От неожиданности — сильва-марица! — утеряв управление, он прищемляет калиточной петлей палец. Резкую боль даже перетерпеть некогда, и, не отрываясь от заголившейся Дурочки, он сует его в рот обсасывать. Прищемилось, где ноготь. На ногтях у него белые метинки. Это потому что — счастливый. «Ёдом надо!» — наверняка сообразила бы его быстрая голова, когда б не девка с задранным подолом.
— Вот! Почему внизу ничего? Блдыл! Почему пусто! Что же я тогда видела своими глупыми глазами?
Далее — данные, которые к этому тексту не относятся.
Lemma bron_kerbosch_correct : forall fuel R P X results,
  length P < fuel -> bk_pre g R P X ->
  exists L, bron_kerbosch fuel A R P X results = Some (results ++ map clique_result L) /\
    NoDup L /\
    forall c, In c L <->
      maximal_clique g c /\ exists ext, c = R ++ ext /\ forall x, In x ext -> In x P.
Proof.
  induction fuel as [|fuel IH]; intros R P X results Hlen Hpre; [lia|].
  cbn [bron_kerbosch].
  destruct ((length P =? 0) && (length X =? 0)) eqn:Eempty.
  - apply andb_true_iff in Eempty. destruct Eempty as [EP EX].
    apply Nat.eqb_eq in EP. apply Nat.eqb_eq in EX.
    apply length_zero_iff_nil in EP. apply length_zero_iff_nil in EX. subst P X.
    exists [R]. split; [reflexivity|]. split; [repeat constructor; intros []|].
    assert (Hmax : maximal_clique g R).
    { split; [apply (bk_pre_clique R [] [] Hpre)|].
      intros x Hx Hall. destruct Hpre as [_ [_ [_ [H4 _]]]].
      destruct (proj2 (H4 x) (conj Hx Hall)) as [[]|[]]. }
    intros c. split.
    + intros [<-|[]]. split; [exact Hmax|]. exists []. rewrite app_nil_r.
      split; [reflexivity|intros x []].
    + intros [_ [ext [Ec Hsub]]]. left. destruct ext as [|x ext].
      * rewrite app_nil_r in Ec. congruence.
      * destruct (Hsub x (or_introl eq_refl)).
  - destruct (bk_loop_correct (bron_kerbosch fuel A) fuel
                (fun R' P' X' res Hl Hp => IH R' P' X' res Hl Hp) P R X results)
      as [L [E [N S]]]; [lia|exact Hpre|].
    exists L. split; [exact E|]. split; [exact N|]. intros c. rewrite S. split.
    + intros [Hm [ext [_ [Ec Hsub]]]]. split; [exact Hm|]. exists ext. split; assumption.
    + intros [Hm [ext [Ec Hsub]]]. split; [exact Hm|]. exists ext.
      split; [|split; assumption]. intros ->. rewrite app_nil_r in Ec. subst c.
      assert (Hx : exists x, In x P \/ In x X).
      { destruct P as [|p P]; [|exists p; left; left; reflexivity].
        destruct X as [|x X]; [discriminate|]. exists x. right. left. reflexivity. }
      destruct Hx as [x Hx]. destruct Hpre as [_ [_ [_ [H4 _]]]].
      apply H4 in Hx. destruct Hx as [Hxn Hall]. destruct Hm as [_ Hm].
      apply (Hm x Hxn). exact Hall.
Qed.

End BronKerbosch.
Lemma visualize_detection_run img_ids imgs predictions (w : world) :
  (length predictions ≤ length imgs)%nat →
  (length predictions ≤ length img_ids)%nat →
  let files := detections img_ids imgs predictions in
  ∃ w',
    visualize_detection img_ids imgs predictions w = (Return (), w') ∧
    heap w' = heap w ∧
    trace w' =
      trace w ++
      (if decide ("visualize"%string ∈ paths w) then []
       else [EMkdir "visualize"]) ++
      write_events files ∧
    "visualize"%string ∈ paths w' ∧
    (∀ p, p ∈ files.*1.*1 → p ∈ paths w') ∧
    length files = length predictions ∧
    files.*2 = predictions.
Proof.
  intros Himgs Hids files. unfold visualize_detection, mkdir. run.
  destruct (decide ("visualize"%string ∈ paths w)) as [Hin|Hnin].
  - rewrite bool_decide_eq_true_2 by done. run.
    destruct (visualize_each_run img_ids imgs predictions 0 w)
      as (w' & Hrun & Hheap & Htrace & Hpaths & Hpreds); [done|done|].
    rewrite !drop_0 in *. fold files in Htrace, Hpaths, Hpreds.
    exists w'. split; [done|]. split; [done|]. split; [done|].
    split; [apply Hpaths; by right|].
    split; [intros p Hp; apply Hpaths; by left|].
    split; [|done].
    transitivity (length files.*2); [by rewrite length_fmap|by rewrite Hpreds].
  - rewrite bool_decide_eq_false_2 by done. run.
    set (w1 := World (heap w) ({["visualize"%string]} ∪ paths w)
                 (trace w ++ [EMkdir "visualize"])).
    destruct (visualize_each_run img_ids imgs predictions 0 w1)
      as (w' & Hrun & Hheap & Htrace & Hpaths & Hpreds); [done|done|].
    rewrite !drop_0 in *. fold files in Htrace, Hpaths, Hpreds.
    exists w'. split; [done|]. split; [done|].
    split; [rewrite Htrace; simpl; by rewrite <-app_assoc|].
    split; [apply Hpaths; right; simpl; apply elem_of_union; left;
            by apply elem_of_singleton|].
    split; [intros p Hp; apply Hpaths; by left|].
    split; [|done].
    transitivity (length files.*2); [by rewrite length_fmap|by rewrite Hpreds].
Qed.
(** * SSD meta-architecture: target assignment, losses and per-image inference

    A shallow embedding of [detectron2/modeling/meta_arch/ssd.py]:
    [SSD.losses], [SSD.get_ground_truth] and [SSD.inference_single_image].

    Tensors are lists.  A 1-D tensor of shape (n) is a list of length n, a
    2-D tensor of shape (n, m) a list of n rows of length m.  Integer
    tensors hold [Z], boolean masks hold [bool], floating tensors hold exact
    rationals [Q] compared with [==]; rounding is not modelled.

    Functions of torch and fvcore ([F.cross_entropy], [F.softmax],
    [Tensor.argsort], [Tensor.sort], [sigmoid_focal_loss_jit],
    [smooth_l1_loss]) and the collaborators of the class that live in other
    files ([Matcher], [Box2BoxTransform], [batched_nms]) are parameters of the
    sections below; a theorem assumes about them only what it names. *)

From Stdlib Require Import List Bool Arith ZArith QArith Lia.
From Stdlib Require Import Permutation Sorted.
Import ListNotations.

Set Implicit Arguments.

(** ** Tensor primitives *)

Module Tensor.

(** [x.sum()] of a floating tensor. *)
Definition Qsum (l : list Q) : Q := fold_right Qplus 0 l.

(** [mask.sum()] of a boolean mask. *)
Definition count_true (mask : list bool) : nat :=
  length (filter (fun b => b) mask).

(** [x[mask]]: the entries of [x] where [mask] holds, in order. *)
Fixpoint masked_select {A} (mask : list bool) (x : list A) : list A :=
  match mask, x with
  | b :: mask', a :: x' =>
      if b then a :: masked_select mask' x' else masked_select mask' x'
  | _, _ => []
  end.

(** [x[mask] = vals]: the entries of [x] where [mask] holds are replaced, in
    order, by the entries of [vals]; torch raises when [vals] has another
    length than the mask has true entries, here the entry is then kept. *)
Fixpoint masked_assign {A} (mask : list bool) (x vals : list A) : list A :=
  match mask, x with
  | b :: mask', a :: x' =>
      if b then
        match vals with
        | v :: vals' => v :: masked_assign mask' x' vals'
        | [] => a :: masked_assign mask' x' []
        end
      else a :: masked_assign mask' x' vals
  | _, _ => x
  end.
Где оно у меня? — словно бы сетует божевольная девка, помня торчащий меж штакетин дядькин срам, и мается своей дурью, и всхлипывает, и торопится сказать: «Блдыл!»
С соседского двора доносится невоспроизводимый на письме хриплый непристойный выдох… Там же дядька!..
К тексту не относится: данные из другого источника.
(* ===== verification/Effects.v ===== *)
(** * Stateful code

    The functions that work on the session's shared state are written in a state monad:
    a computation returns a value with the new state, aborts (a failed [CHECK], a null or
    dangling pointer, a call on a freed object), or stops because the fuel of a loop that
    nothing in the code bounds is used up; in that case the state reached is kept, so that
    a safety statement covers every prefix of the loop.

    [wp] is the verification condition of a computation from a state with respect to an
    invariant and a preorder of states that every step must respect. *)

From S2P Require Import Prelude.

Inductive outcome (S A : Type) := Ret (a : A) (s : S) | Abort | OutOfFuel (s : S).
Arguments Ret {S A}.
Arguments Abort {S A}.
Arguments OutOfFuel {S A}.

Definition M (S A : Type) : Type := S -> outcome S A.

#[export] Instance M_ret S : MRet (M S) := fun A a s => Ret a s.
#[export] Instance M_bind S : MBind (M S) := fun A B f m s =>
  match m s with Ret a s' => f a s' | Abort => Abort | OutOfFuel s' => OutOfFuel s' end.

Section Operations.
Context {S : Type}.

Definition gets {A} (f : S -> A) : M S A := fun s => Ret (f s) s.
Definition modify (f : S -> S) : M S unit := fun s => Ret tt (f s).
Definition abort {A} : M S A := fun _ => Abort.
Definition out_of_fuel {A} : M S A := fun s => OutOfFuel s.

(** [CHECK(e)]. *)
Definition CHECK (b : bool) : M S unit := if b then mret tt else abort.

(** A pointer that must not be NULL. *)
Definition nonnull {A} (o : option A) : M S A :=
  match o with Some a => mret a | None => abort end.

Definition when (b : bool) (m : M S unit) : M S unit := if b then m else mret tt.

Fixpoint for_each {A} (f : A -> M S unit) (l : list A) : M S unit :=
  match l with [] => mret tt | x :: l' => f x ;; for_each f l' end.

End Operations.

Section Wp.
Context {S : Type} (I : S -> Prop) (R : relation S) `{HR : !PreOrder R}.

Definition wp {A} (s : S) (m : M S A) (Q : A -> S -> Prop) : Prop :=
  match m s with
  | Ret a s' => I s' /\ R s s' /\ Q a s'
  | Abort => False
  | OutOfFuel s' => I s' /\ R s s'
  end.

Lemma wp_ret {A} s (a : A) (Q : A -> S -> Prop) : I s -> Q a s -> wp s (mret a) Q.
Proof. intros. unfold wp. simpl. by split_and!. Qed.

Lemma wp_mono {A} s (m : M S A) (Q Q' : A -> S -> Prop) :
  wp s m Q -> (forall a s', I s' -> R s s' -> Q a s' -> Q' a s') -> wp s m Q'.
Proof. unfold wp. destruct (m s); naive_solver. Qed.

Lemma wp_bind {A B} s (m : M S A) (f : A -> M S B) (Q : B -> S -> Prop) :
  wp s m (fun a s' => wp s' (f a) Q) -> wp s (m ≫= f) Q.
Proof.
  unfold wp, mbind, M_bind. destruct (m s) as [a s'| |s']; [|done|done].
  intros (_ & H1 & H2). destruct (f a s') as [b s''| |s'']; [|done|].
  - destruct H2 as (? & H3 & ?). split_and!; [done|by etrans|done].
  - destruct H2 as [? H3]. split; [done|by etrans].
Qed.

Lemma wp_gets {A} s (f : S -> A) (Q : A -> S -> Prop) : I s -> Q (f s) s -> wp s (gets f) Q.
Proof. intros. unfold wp. simpl. by split_and!. Qed.

Lemma wp_modify s f (Q : unit -> S -> Prop) :
  I (f s) -> R s (f s) -> Q tt (f s) -> wp s (modify f) Q.
Proof. intros. unfold wp. simpl. by split_and!. Qed.

Lemma wp_nonnull {A} s (o : option A) a (Q : A -> S -> Prop) :
  o = Some a -> I s -> Q a s -> wp s (nonnull o) Q.
Proof. intros ->. apply wp_ret. Qed.

Lemma wp_when s b (m : M S unit) (Q : unit -> S -> Prop) :
  I s -> (b = true -> wp s m Q) -> (b = false -> Q tt s) -> wp s (when b m) Q.
Proof. intros. destruct b; simpl; [auto|by apply wp_ret; auto]. Qed.

Lemma wp_check s b (Q : unit -> S -> Prop) : b = true -> I s -> Q tt s -> wp s (CHECK b) Q.
Proof. intros ->. apply wp_ret. Qed.

Lemma wp_out_of_fuel {A} s (Q : A -> S -> Prop) : I s -> wp s out_of_fuel Q.
Proof. intros. unfold wp. simpl. by split. Qed.

(** A loop whose body keeps [J] from every later state. *)
Lemma wp_for_each {A} s (f : A -> M S unit) l (J : S -> Prop) :
  I s -> J s ->
  (forall x s', x ∈ l -> I s' -> R s s' -> J s' -> wp s' (f x) (fun _ s'' => J s'')) ->
  wp s (for_each f l) (fun _ s' => J s').
Proof.
  intros Hs HJ Hf. revert s Hs HJ Hf. induction l as [|x l IH]; intros s Hs HJ Hf; simpl.
  { by apply wp_ret. }
  apply wp_bind. eapply wp_mono; [apply Hf; [left|done|done|done]|].
  intros [] s' Hs' HR' HJ'. apply IH; [done|done|].
  intros y s'' Hy Hs'' HR'' HJ''. apply Hf; [by right|done|by etrans|done].
Qed.

End Wp.

Lemma wp_weaken {S A} (I I' : S -> Prop) (R : relation S) s (m : M S A) (Q : A -> S -> Prop) :
  (forall x, I x -> I' x) -> wp I R s m Q -> wp I' R s m (fun a s' => I s' /\ Q a s').
Proof. intros H. unfold wp. destruct (m s); naive_solver. Qed.

#[global] Arguments wp {S} I R {A} s m Q : simpl never.

(** ** Code without unbounded loops never runs out of fuel *)

Definition fuel_free {S A} (m : M S A) : Prop := forall s s', m s <> OutOfFuel s'.

Lemma fuel_free_bind {S A B} (m : M S A) (f : A -> M S B) :
  fuel_free m -> (forall a, fuel_free (f a)) -> fuel_free (m ≫= f).
Proof.
  intros Hm Hf s s'. unfold mbind, M_bind. destruct (m s) as [a s1| |s1] eqn:Em; [apply Hf|done|].
  by destruct (Hm s s1).
Qed.

Lemma fuel_free_ret {S A} (a : A) : fuel_free (mret a : M S A).
Proof. done. Qed.

Lemma fuel_free_gets {S A} (f : S -> A) : fuel_free (gets f).
Proof. done. Qed.

Lemma fuel_free_modify {S} (f : S -> S) : fuel_free (modify f).
Proof. done. Qed.

Lemma fuel_free_nonnull {S A} (o : option A) : fuel_free (nonnull o : M S A).
Proof. by destruct o. Qed.

Lemma fuel_free_check {S} (b : bool) : fuel_free (CHECK b : M S unit).
Proof. by destruct b. Qed.

Lemma fuel_free_for_each {S A} (f : A -> M S unit) l :
  (forall x, fuel_free (f x)) -> fuel_free (for_each f l).
Proof. intros Hf. induction l as [|x l IH]; [done|]. by apply fuel_free_bind. Qed.

Ltac fuel_free := repeat first
  [ apply fuel_free_ret | apply fuel_free_gets | apply fuel_free_modify | apply fuel_free_nonnull
  | apply fuel_free_check | apply fuel_free_bind; [|intros ?] | apply fuel_free_for_each; intros ?
  | case_match ].

(** What a computation that returned has run. *)
Lemma bind_inv {S A B} (m : M S A) (f : A -> M S B) s b s' :
  (m ≫= f) s = Ret b s' -> exists a s1, m s = Ret a s1 /\ f a s1 = Ret b s'.
Proof. unfold mbind, M_bind. destruct (m s) as [a s1| |]; [|done|done]. by exists a, s1. Qed.

Ltac binv H a s1 H1 := apply bind_inv in H as (a & s1 & H1 & H).

(** ** Relations that code preserves

    [preserves R m]: when [m] returns, [R] holds between the states before and after. *)

Definition preserves {S A} (R : relation S) (m : M S A) : Prop :=
  forall s a s', m s = Ret a s' -> R s s'.

Section Preserves.
Context {S : Type} (R : relation S) `{!PreOrder R}.

Lemma preserves_bind {A B} (m : M S A) (f : A -> M S B) :
  preserves R m -> (forall a, preserves R (f a)) -> preserves R (m ≫= f).
Proof.
  intros Hm Hf s b s'. unfold mbind, M_bind. destruct (m s) as [a s1| |] eqn:Em; [|done|done].
  intros Hs. etrans; [by eapply Hm|by eapply Hf].
Qed.

Lemma preserves_ret {A} (a : A) : preserves R (mret a : M S A).
Proof. by intros s b s' [= _ <-]. Qed.

Lemma preserves_gets {A} (f : S -> A) : preserves R (gets f).
Proof. by intros s b s' [= _ <-]. Qed.

Lemma preserves_modify f : (forall s, R s (f s)) -> preserves R (modify f).
Proof. intros Hf s b s' [= _ <-]. apply Hf. Qed.

Lemma preserves_nonnull {A} (o : option A) : preserves R (nonnull o : M S A).
Proof. destruct o; [apply preserves_ret|by intros s b s']. Qed.

Lemma preserves_check b : preserves R (CHECK b : M S unit).
Proof. destruct b; [apply preserves_ret|by intros s a s']. Qed.

Lemma preserves_abort {A} : preserves R (abort : M S A).
Proof. by intros s a s'. Qed.

Lemma preserves_for_each {A} (f : A -> M S unit) l :
  (forall x, preserves R (f x)) -> preserves R (for_each f l).
Proof. intros Hf. induction l as [|x l IH]; [apply preserves_ret|]. by apply preserves_bind. Qed.

End Preserves.

(** [tac] shows that an update preserves the relation. *)
Ltac preserves tac := repeat first
  [ apply preserves_ret; apply _ | apply preserves_gets; apply _ | apply preserves_nonnull; apply _
  | apply preserves_check; apply _ | apply preserves_abort
  | apply preserves_modify; intros ?; solve [tac]
  | apply preserves_bind; [apply _| |intros ?] | apply preserves_for_each; [apply _|intros ?] | case_match ].

(** The same by the structure of the code, without unfolding: [leaf] is for updates, [look]
    for the functions that are called. *)
Ltac solve_preserves leaf look :=
  repeat lazymatch goal with
  | |- preserves _ (mret _) => apply preserves_ret; apply _
  | |- preserves _ (gets _) => apply preserves_gets; apply _
  | |- preserves _ (nonnull _) => apply preserves_nonnull; apply _
  | |- preserves _ (CHECK _) => apply preserves_check; apply _
  | |- preserves _ abort => apply preserves_abort
  | |- preserves _ out_of_fuel => intros ? ? ? [=]
  | |- preserves _ (modify _) => apply preserves_modify; intros ?; leaf
  | |- preserves _ (mbind _ _) => apply preserves_bind; [apply _| |intros ?]
  | |- preserves _ (for_each _ _) => apply preserves_for_each; [apply _|intros ?]
  | |- preserves _ (when _ _) => unfold when
  | |- preserves _ (if ?b then _ else _) => destruct b
  | |- preserves _ (match ?x with _ => _ end) => destruct x
  | |- preserves _ _ => look
  end.

(** ** Threads

    A thread that has finished, or whose next atomic step gives the rest of it; a step
    that gives nothing leaves the thread where it is, waiting to take the step again.
    Other threads can run between any two steps. *)

Inductive thread (S : Type) := Finished | Atomic (m : S -> outcome S (option (thread S))).
Arguments Finished {S}.
Arguments Atomic {S}.

(** A computation of a thread, in continuation style. *)
Definition T (S A : Type) : Type := (A -> thread S) -> thread S.

#[export] Instance T_ret S : MRet (T S) := fun A a k => k a.
#[export] Instance T_bind S : MBind (T S) := fun A B f m k => m (fun a => f a k).

Definition atomic {S A} (m : M S A) : T S A := fun k => Atomic (a ← m; mret (Some (k a))).

(** A step that waits while it has no result. *)
Definition await {S A} (m : M S (option A)) : T S A := fun k => Atomic (o ← m; mret (k <$> o)).

Definition exit_thread {S A} (m : M S unit) : T S A := fun _ => Atomic (m ;; mret (Some Finished)).

(** Every step of the thread, whatever the others did before, satisfies [P]. *)
Inductive all_steps {S} (P : M S (option (thread S)) -> Prop) : thread S -> Prop :=
  | all_done : all_steps P Finished
  | all_step m :
      P m -> (forall s t s', m s = Ret (Some t) s' -> all_steps P t) -> all_steps P (Atomic m).

(** A part of a thread whose steps satisfy [P]. *)
Definition each {S A} (P : M S (option (thread S)) -> Prop) (m : T S A) : Prop :=
  forall k, (forall a, all_steps P (k a)) -> all_steps P (m k).

Section Each.
Context {S : Type} (P : M S (option (thread S)) -> Prop).

Lemma each_ret {A} (a : A) : each P (mret a).
Proof. intros k Hk. apply Hk. Qed.

Lemma each_bind {A B} (m : T S A) (f : A -> T S B) : each P m -> (forall a, each P (f a)) -> each P (m ≫= f).
Proof. intros Hm Hf k Hk. apply Hm. intros a. by apply Hf. Qed.

Lemma each_atomic {A} (m : M S A) : (forall k : A -> thread S, P (a ← m; mret (Some (k a)))) -> each P (atomic m).
Proof.
  intros HP k Hk. apply all_step; [apply HP|]. intros s t s'. unfold mbind, M_bind.
  destruct (m s); intros [=]; subst; auto.
Qed.

Lemma each_await {A} (m : M S (option A)) :
  (forall k : A -> thread S, P (o ← m; mret (k <$> o))) -> each P (await m).
Proof.
  intros HP k Hk. apply all_step; [apply HP|]. intros s t s'. unfold mbind, M_bind.
  destruct (m s) as [[a|] s1| |]; intros [=]; subst; auto.
Qed.

Lemma each_exit {A} (m : M S unit) : P (m ;; mret (Some Finished)) -> each P (exit_thread (A := A) m).
Proof.
  intros HP k _. apply all_step; [apply HP|]. intros s t s'. unfold mbind, M_bind.
  destruct (m s); intros [=]; subst. constructor.
Qed.

End Each.

(** Goes through a part of a thread and leaves its steps to [tac]. *)
Ltac solve_each tac :=
  repeat lazymatch goal with
  | |- each _ (mret _) => apply each_ret
  | |- each _ (atomic _) => apply each_atomic; intros ?; tac
  | |- each _ (await _) => apply each_await; intros ?; tac
  | |- each _ (exit_thread _) => apply each_exit; tac
  | |- each _ (mbind _ _) => apply each_bind; [|intros ?]
  | |- each _ (if ?b then _ else _) => destruct b
  | |- each _ (match ?x with _ => _ end) => destruct x
  | |- each _ _ => assumption || match goal with IH : forall _, _ |- _ => apply IH end
  end.

(** A thread that never waits: each of its steps, if it returns, gives the rest of it. *)
Definition moves {S} (m : M S (option (thread S))) : Prop := forall s s', m s <> Ret None s'.
Abbreviation no_wait := (all_steps moves).

Lemma moves_some {S A} (m : M S A) (k : A -> thread S) : moves (a ← m; mret (Some (k a))).
Proof. intros s s'. unfold mbind, M_bind. by destruct (m s). Qed.

(** *** Threads end

    [next t' t]: a step of [t] has left [t']. *)

Definition next {S} (t' t : thread S) : Prop := exists m s s', t = Atomic m /\ m s = Ret (Some t') s'.

Lemma all_steps_acc {S} (P : M S (option (thread S)) -> Prop) t : all_steps P t -> Acc next t.
Proof.
  induction 1 as [|m _ _ IH]; constructor; intros t' (m' & s & s' & Ht & Hm); [done|].
  injection Ht as <-. by eapply IH.
Qed.

(** One thread of several takes a step. *)
Definition next_of {S} (l' l : list (thread S)) : Prop :=
  exists l1 t t' l2, l = l1 ++ t :: l2 /\ l' = l1 ++ t' :: l2 /\ next t' t.

Lemma next_of_cons {S} (t : thread S) l l' :
  next_of l' (t :: l) -> (exists t', l' = t' :: l /\ next t' t) \/ (exists k, l' = t :: k /\ next_of k l).
Proof.
  intros (l1 & t0 & t' & l2 & Hl & -> & Hn). destruct l1 as [|t1 l1]; simplify_eq/=.
  - left. by exists t'.
  - right. exists (l1 ++ t' :: l2). split; [done|]. by exists l1, t0, t', l2.
Qed.

Lemma next_of_acc {S} (l : list (thread S)) : Forall (Acc next) l -> Acc next_of l.
Proof.
  induction 1 as [|t l Ht _ IH].
  { constructor. intros l' (l1 & t & t' & l2 & Hl & _). by destruct l1. }
  revert l IH. induction Ht as [t _ IHt]. intros l Hl. induction Hl as [l Hl' IHl].
  constructor. intros l' [(t' & -> & Hn)|(k & -> & Hn)]%next_of_cons; [|by apply IHl].
  apply IHt; [done|]. by constructor.
Qed.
Что? Кто? Атас!.. И герой наш, толком ничего не разглядев и не насмотревшись, уносит ноги! Помешали! И порфель забыл. Порфель? — сколько их забыто или куда-то затырено пацанами того времени…
Новое место, на котором он очутился, тоже серое, тоже с мокрыми прутьями в висячих каплях, но зато самое что ни на есть пригодное для скрытного общения с удивительным нашим органом. Сперва для разглядывания, а потом для неведомого пока свершения, в чем наставляет его одноклассник Сердюгин, облегчающийся от телесных веществ в печку. Сердюгина заморочивало плясание печного пламени, но ему сердюгинская наука пока что не давалась.
Из потертых петель высвобождаются пальтовые приблудные пуговицы, подхватываются полы, и не без сложностей вытаскивается главная докука жизни. Раньше надо было! И Дурочке показать, раз она волосянку выставила. Но куда же у них втыкаются? Ничего же не видать было?
Пустая местность, как сказано, к предосудительному одиночеству располагает. Задворочный пейзаж напрягся. Плоть, повелительно вовлекает в совсем уж нестерпимое хотение. Мокрый валенок на огородной палке раззявился. Обе собаки свесили красные языки и вот-вот плюнут.